» **Assignment**
An exact, word-for-word copy of the entries is required, beginning at the line that contains "unfold check_int, flag_if." and ending at the last line, both included.

» **Listed records**
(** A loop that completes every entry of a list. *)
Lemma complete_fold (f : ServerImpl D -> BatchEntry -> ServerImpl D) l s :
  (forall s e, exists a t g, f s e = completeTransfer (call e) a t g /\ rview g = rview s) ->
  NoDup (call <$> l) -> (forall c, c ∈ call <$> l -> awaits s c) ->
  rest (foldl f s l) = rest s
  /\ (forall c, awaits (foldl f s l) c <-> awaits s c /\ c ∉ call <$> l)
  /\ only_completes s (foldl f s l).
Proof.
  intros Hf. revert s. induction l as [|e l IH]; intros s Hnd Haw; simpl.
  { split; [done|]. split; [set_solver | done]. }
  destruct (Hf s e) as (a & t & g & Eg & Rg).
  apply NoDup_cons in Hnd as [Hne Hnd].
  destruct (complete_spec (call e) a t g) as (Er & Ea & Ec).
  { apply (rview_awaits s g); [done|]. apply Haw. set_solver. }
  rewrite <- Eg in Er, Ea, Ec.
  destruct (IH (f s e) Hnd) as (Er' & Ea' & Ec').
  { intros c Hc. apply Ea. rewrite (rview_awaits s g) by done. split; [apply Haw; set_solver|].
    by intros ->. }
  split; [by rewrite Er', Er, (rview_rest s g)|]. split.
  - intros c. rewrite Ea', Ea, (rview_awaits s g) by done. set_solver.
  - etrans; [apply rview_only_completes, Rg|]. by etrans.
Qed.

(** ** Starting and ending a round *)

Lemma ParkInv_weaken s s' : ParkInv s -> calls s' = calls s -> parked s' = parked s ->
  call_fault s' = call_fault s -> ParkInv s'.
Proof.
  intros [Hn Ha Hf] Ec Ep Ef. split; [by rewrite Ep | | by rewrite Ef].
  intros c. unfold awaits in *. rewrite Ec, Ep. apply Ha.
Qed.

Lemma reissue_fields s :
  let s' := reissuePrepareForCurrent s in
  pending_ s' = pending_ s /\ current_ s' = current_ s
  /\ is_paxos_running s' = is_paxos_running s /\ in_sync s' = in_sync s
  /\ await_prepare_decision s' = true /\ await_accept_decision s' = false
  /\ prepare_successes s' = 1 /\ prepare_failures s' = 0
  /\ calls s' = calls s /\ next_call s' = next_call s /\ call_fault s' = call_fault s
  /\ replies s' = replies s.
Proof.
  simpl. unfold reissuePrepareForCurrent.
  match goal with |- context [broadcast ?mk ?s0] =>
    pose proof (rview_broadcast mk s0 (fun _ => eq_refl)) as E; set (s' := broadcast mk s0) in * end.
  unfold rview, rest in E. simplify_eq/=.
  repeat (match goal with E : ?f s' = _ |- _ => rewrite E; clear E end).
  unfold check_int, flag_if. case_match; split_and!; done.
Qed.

» **Exercise solution**
  unfold check_int, flag_if. case_match; split_and!; done.
Qed.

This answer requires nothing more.